Your response should consist of the lines below, printed exactly.

[The records]

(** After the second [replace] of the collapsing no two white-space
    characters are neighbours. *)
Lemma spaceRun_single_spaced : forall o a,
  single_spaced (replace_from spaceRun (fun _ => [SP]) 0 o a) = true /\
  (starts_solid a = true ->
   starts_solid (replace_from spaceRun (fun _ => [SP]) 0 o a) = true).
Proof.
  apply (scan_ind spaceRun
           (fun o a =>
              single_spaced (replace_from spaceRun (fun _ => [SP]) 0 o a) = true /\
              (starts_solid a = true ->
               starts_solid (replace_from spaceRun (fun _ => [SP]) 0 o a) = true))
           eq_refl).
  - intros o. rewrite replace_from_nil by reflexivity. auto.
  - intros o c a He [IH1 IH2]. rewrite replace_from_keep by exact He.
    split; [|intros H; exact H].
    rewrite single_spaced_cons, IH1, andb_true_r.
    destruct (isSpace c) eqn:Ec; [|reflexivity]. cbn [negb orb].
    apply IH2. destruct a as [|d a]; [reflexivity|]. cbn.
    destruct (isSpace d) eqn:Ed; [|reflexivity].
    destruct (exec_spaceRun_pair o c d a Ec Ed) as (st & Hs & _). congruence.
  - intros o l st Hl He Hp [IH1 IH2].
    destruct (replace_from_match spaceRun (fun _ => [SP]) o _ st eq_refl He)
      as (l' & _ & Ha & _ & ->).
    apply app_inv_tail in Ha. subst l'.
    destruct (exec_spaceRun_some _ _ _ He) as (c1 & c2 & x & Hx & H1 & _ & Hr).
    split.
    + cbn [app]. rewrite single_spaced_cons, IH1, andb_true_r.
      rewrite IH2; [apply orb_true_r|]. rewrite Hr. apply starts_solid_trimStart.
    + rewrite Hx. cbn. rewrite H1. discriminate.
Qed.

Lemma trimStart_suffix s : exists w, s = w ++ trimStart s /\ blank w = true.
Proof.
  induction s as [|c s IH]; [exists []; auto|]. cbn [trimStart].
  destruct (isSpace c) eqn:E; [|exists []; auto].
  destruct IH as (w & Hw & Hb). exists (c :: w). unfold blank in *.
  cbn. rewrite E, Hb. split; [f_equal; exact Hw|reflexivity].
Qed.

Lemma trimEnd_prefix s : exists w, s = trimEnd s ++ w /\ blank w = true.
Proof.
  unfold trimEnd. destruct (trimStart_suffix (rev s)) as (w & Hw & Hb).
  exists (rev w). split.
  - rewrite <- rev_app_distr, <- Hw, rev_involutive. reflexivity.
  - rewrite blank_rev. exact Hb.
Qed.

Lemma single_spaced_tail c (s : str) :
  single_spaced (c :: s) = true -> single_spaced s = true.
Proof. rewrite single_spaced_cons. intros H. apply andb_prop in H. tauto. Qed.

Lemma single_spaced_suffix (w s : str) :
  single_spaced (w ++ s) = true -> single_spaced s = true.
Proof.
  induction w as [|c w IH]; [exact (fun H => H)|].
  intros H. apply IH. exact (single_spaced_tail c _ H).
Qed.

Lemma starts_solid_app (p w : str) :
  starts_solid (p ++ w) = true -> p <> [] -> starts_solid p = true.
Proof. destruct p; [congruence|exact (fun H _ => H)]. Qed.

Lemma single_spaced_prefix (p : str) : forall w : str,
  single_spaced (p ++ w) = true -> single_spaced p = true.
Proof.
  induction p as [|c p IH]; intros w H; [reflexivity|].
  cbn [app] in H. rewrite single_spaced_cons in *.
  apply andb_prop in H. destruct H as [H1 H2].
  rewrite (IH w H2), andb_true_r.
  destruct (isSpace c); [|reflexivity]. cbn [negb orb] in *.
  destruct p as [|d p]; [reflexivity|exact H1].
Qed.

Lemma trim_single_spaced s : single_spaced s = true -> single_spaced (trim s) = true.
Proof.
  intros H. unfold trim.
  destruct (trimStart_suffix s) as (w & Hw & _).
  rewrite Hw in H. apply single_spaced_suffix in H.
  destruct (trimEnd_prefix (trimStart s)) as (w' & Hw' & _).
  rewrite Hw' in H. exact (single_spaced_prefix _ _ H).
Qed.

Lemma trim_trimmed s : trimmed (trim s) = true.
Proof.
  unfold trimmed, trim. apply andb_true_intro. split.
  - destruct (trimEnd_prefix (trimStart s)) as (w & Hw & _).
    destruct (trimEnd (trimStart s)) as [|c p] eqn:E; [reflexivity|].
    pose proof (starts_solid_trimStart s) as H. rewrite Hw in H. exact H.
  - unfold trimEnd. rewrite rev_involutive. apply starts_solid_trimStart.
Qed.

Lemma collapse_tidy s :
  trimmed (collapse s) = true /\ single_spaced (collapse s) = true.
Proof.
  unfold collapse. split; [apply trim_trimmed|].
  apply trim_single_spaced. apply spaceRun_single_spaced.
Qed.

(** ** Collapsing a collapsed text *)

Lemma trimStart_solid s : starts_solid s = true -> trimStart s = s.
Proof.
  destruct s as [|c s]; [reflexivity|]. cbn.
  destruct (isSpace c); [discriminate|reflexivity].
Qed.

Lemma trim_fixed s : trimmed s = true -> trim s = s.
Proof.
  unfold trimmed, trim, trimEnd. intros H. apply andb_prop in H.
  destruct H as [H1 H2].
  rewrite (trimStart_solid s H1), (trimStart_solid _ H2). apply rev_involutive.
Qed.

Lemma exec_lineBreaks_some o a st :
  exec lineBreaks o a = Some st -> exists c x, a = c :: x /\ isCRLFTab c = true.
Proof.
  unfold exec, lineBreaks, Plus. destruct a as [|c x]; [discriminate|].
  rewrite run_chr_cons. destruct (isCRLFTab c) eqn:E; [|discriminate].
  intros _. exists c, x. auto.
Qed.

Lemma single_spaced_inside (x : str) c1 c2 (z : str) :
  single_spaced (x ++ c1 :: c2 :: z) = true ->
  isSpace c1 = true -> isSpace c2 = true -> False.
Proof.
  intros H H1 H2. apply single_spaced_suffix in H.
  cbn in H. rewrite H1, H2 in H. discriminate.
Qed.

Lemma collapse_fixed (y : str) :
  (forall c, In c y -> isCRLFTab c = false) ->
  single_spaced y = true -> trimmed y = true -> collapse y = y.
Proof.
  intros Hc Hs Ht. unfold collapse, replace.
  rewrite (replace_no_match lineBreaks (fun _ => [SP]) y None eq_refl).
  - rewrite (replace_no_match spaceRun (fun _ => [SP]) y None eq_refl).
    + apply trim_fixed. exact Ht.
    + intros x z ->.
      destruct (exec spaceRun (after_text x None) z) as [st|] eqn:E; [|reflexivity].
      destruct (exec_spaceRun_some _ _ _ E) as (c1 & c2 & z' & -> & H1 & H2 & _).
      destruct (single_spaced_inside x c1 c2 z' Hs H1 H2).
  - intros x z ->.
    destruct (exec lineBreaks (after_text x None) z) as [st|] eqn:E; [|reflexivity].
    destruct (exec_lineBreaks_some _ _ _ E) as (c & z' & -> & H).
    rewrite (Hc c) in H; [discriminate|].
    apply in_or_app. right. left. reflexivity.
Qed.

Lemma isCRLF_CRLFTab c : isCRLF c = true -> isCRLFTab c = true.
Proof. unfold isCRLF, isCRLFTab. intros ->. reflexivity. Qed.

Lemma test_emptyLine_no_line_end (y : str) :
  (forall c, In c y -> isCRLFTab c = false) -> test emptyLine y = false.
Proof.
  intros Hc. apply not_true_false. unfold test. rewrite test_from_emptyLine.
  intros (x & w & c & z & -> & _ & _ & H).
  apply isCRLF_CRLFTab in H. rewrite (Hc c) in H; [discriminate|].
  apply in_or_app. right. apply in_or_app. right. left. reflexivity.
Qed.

[/The records]

### Written answer
(** After the second [replace] of the collapsing no two white-space
    characters are neighbours. *)
Lemma spaceRun_single_spaced : forall o a,
  single_spaced (replace_from spaceRun (fun _ => [SP]) 0 o a) = true /\
  (starts_solid a = true ->
   starts_solid (replace_from spaceRun (fun _ => [SP]) 0 o a) = true).
Proof.
  apply (scan_ind spaceRun
           (fun o a =>
              single_spaced (replace_from spaceRun (fun _ => [SP]) 0 o a) = true /\
              (starts_solid a = true ->
               starts_solid (replace_from spaceRun (fun _ => [SP]) 0 o a) = true))
           eq_refl).
  - intros o. rewrite replace_from_nil by reflexivity. auto.
  - intros o c a He [IH1 IH2]. rewrite replace_from_keep by exact He.
    split; [|intros H; exact H].
    rewrite single_spaced_cons, IH1, andb_true_r.
    destruct (isSpace c) eqn:Ec; [|reflexivity]. cbn [negb orb].
    apply IH2. destruct a as [|d a]; [reflexivity|]. cbn.
    destruct (isSpace d) eqn:Ed; [|reflexivity].
    destruct (exec_spaceRun_pair o c d a Ec Ed) as (st & Hs & _). congruence.
  - intros o l st Hl He Hp [IH1 IH2].
    destruct (replace_from_match spaceRun (fun _ => [SP]) o _ st eq_refl He)
      as (l' & _ & Ha & _ & ->).
    apply app_inv_tail in Ha. subst l'.
    destruct (exec_spaceRun_some _ _ _ He) as (c1 & c2 & x & Hx & H1 & _ & Hr).
    split.
    + cbn [app]. rewrite single_spaced_cons, IH1, andb_true_r.
      rewrite IH2; [apply orb_true_r|]. rewrite Hr. apply starts_solid_trimStart.
    + rewrite Hx. cbn. rewrite H1. discriminate.
Qed.

Lemma trimStart_suffix s : exists w, s = w ++ trimStart s /\ blank w = true.
Proof.
  induction s as [|c s IH]; [exists []; auto|]. cbn [trimStart].
  destruct (isSpace c) eqn:E; [|exists []; auto].
  destruct IH as (w & Hw & Hb). exists (c :: w). unfold blank in *.
  cbn. rewrite E, Hb. split; [f_equal; exact Hw|reflexivity].
Qed.

Lemma trimEnd_prefix s : exists w, s = trimEnd s ++ w /\ blank w = true.
Proof.
  unfold trimEnd. destruct (trimStart_suffix (rev s)) as (w & Hw & Hb).
  exists (rev w). split.
  - rewrite <- rev_app_distr, <- Hw, rev_involutive. reflexivity.
  - rewrite blank_rev. exact Hb.
Qed.

Lemma single_spaced_tail c (s : str) :
  single_spaced (c :: s) = true -> single_spaced s = true.
Proof. rewrite single_spaced_cons. intros H. apply andb_prop in H. tauto. Qed.

Lemma single_spaced_suffix (w s : str) :
  single_spaced (w ++ s) = true -> single_spaced s = true.
Proof.
  induction w as [|c w IH]; [exact (fun H => H)|].
  intros H. apply IH. exact (single_spaced_tail c _ H).
Qed.

Lemma starts_solid_app (p w : str) :
  starts_solid (p ++ w) = true -> p <> [] -> starts_solid p = true.
Proof. destruct p; [congruence|exact (fun H _ => H)]. Qed.

Lemma single_spaced_prefix (p : str) : forall w : str,
  single_spaced (p ++ w) = true -> single_spaced p = true.
Proof.
  induction p as [|c p IH]; intros w H; [reflexivity|].
  cbn [app] in H. rewrite single_spaced_cons in *.
  apply andb_prop in H. destruct H as [H1 H2].
  rewrite (IH w H2), andb_true_r.
  destruct (isSpace c); [|reflexivity]. cbn [negb orb] in *.
  destruct p as [|d p]; [reflexivity|exact H1].
Qed.

Lemma trim_single_spaced s : single_spaced s = true -> single_spaced (trim s) = true.
Proof.
  intros H. unfold trim.
  destruct (trimStart_suffix s) as (w & Hw & _).
  rewrite Hw in H. apply single_spaced_suffix in H.
  destruct (trimEnd_prefix (trimStart s)) as (w' & Hw' & _).
  rewrite Hw' in H. exact (single_spaced_prefix _ _ H).
Qed.

Lemma trim_trimmed s : trimmed (trim s) = true.
Proof.
  unfold trimmed, trim. apply andb_true_intro. split.
  - destruct (trimEnd_prefix (trimStart s)) as (w & Hw & _).
    destruct (trimEnd (trimStart s)) as [|c p] eqn:E; [reflexivity|].
    pose proof (starts_solid_trimStart s) as H. rewrite Hw in H. exact H.
  - unfold trimEnd. rewrite rev_involutive. apply starts_solid_trimStart.
Qed.

Lemma collapse_tidy s :
  trimmed (collapse s) = true /\ single_spaced (collapse s) = true.
Proof.
  unfold collapse. split; [apply trim_trimmed|].
  apply trim_single_spaced. apply spaceRun_single_spaced.
Qed.

(** ** Collapsing a collapsed text *)

Lemma trimStart_solid s : starts_solid s = true -> trimStart s = s.
Proof.
  destruct s as [|c s]; [reflexivity|]. cbn.
  destruct (isSpace c); [discriminate|reflexivity].
Qed.

Lemma trim_fixed s : trimmed s = true -> trim s = s.
Proof.
  unfold trimmed, trim, trimEnd. intros H. apply andb_prop in H.
  destruct H as [H1 H2].
  rewrite (trimStart_solid s H1), (trimStart_solid _ H2). apply rev_involutive.
Qed.

Lemma exec_lineBreaks_some o a st :
  exec lineBreaks o a = Some st -> exists c x, a = c :: x /\ isCRLFTab c = true.
Proof.
  unfold exec, lineBreaks, Plus. destruct a as [|c x]; [discriminate|].
  rewrite run_chr_cons. destruct (isCRLFTab c) eqn:E; [|discriminate].
  intros _. exists c, x. auto.
Qed.

Lemma single_spaced_inside (x : str) c1 c2 (z : str) :
  single_spaced (x ++ c1 :: c2 :: z) = true ->
  isSpace c1 = true -> isSpace c2 = true -> False.
Proof.
  intros H H1 H2. apply single_spaced_suffix in H.
  cbn in H. rewrite H1, H2 in H. discriminate.
Qed.

Lemma collapse_fixed (y : str) :
  (forall c, In c y -> isCRLFTab c = false) ->
  single_spaced y = true -> trimmed y = true -> collapse y = y.
Proof.
  intros Hc Hs Ht. unfold collapse, replace.
  rewrite (replace_no_match lineBreaks (fun _ => [SP]) y None eq_refl).
  - rewrite (replace_no_match spaceRun (fun _ => [SP]) y None eq_refl).
    + apply trim_fixed. exact Ht.
    + intros x z ->.
      destruct (exec spaceRun (after_text x None) z) as [st|] eqn:E; [|reflexivity].
      destruct (exec_spaceRun_some _ _ _ E) as (c1 & c2 & z' & -> & H1 & H2 & _).
      destruct (single_spaced_inside x c1 c2 z' Hs H1 H2).
  - intros x z ->.
    destruct (exec lineBreaks (after_text x None) z) as [st|] eqn:E; [|reflexivity].
    destruct (exec_lineBreaks_some _ _ _ E) as (c & z' & -> & H).
    rewrite (Hc c) in H; [discriminate|].
    apply in_or_app. right. left. reflexivity.
Qed.

Lemma isCRLF_CRLFTab c : isCRLF c = true -> isCRLFTab c = true.
Proof. unfold isCRLF, isCRLFTab. intros ->. reflexivity. Qed.

Lemma test_emptyLine_no_line_end (y : str) :
  (forall c, In c y -> isCRLFTab c = false) -> test emptyLine y = false.
Proof.
  intros Hc. apply not_true_false. unfold test. rewrite test_from_emptyLine.
  intros (x & w & c & z & -> & _ & _ & H).
  apply isCRLF_CRLFTab in H. rewrite (Hc c) in H; [discriminate|].
  apply in_or_app. right. apply in_or_app. right. left. reflexivity.
Qed.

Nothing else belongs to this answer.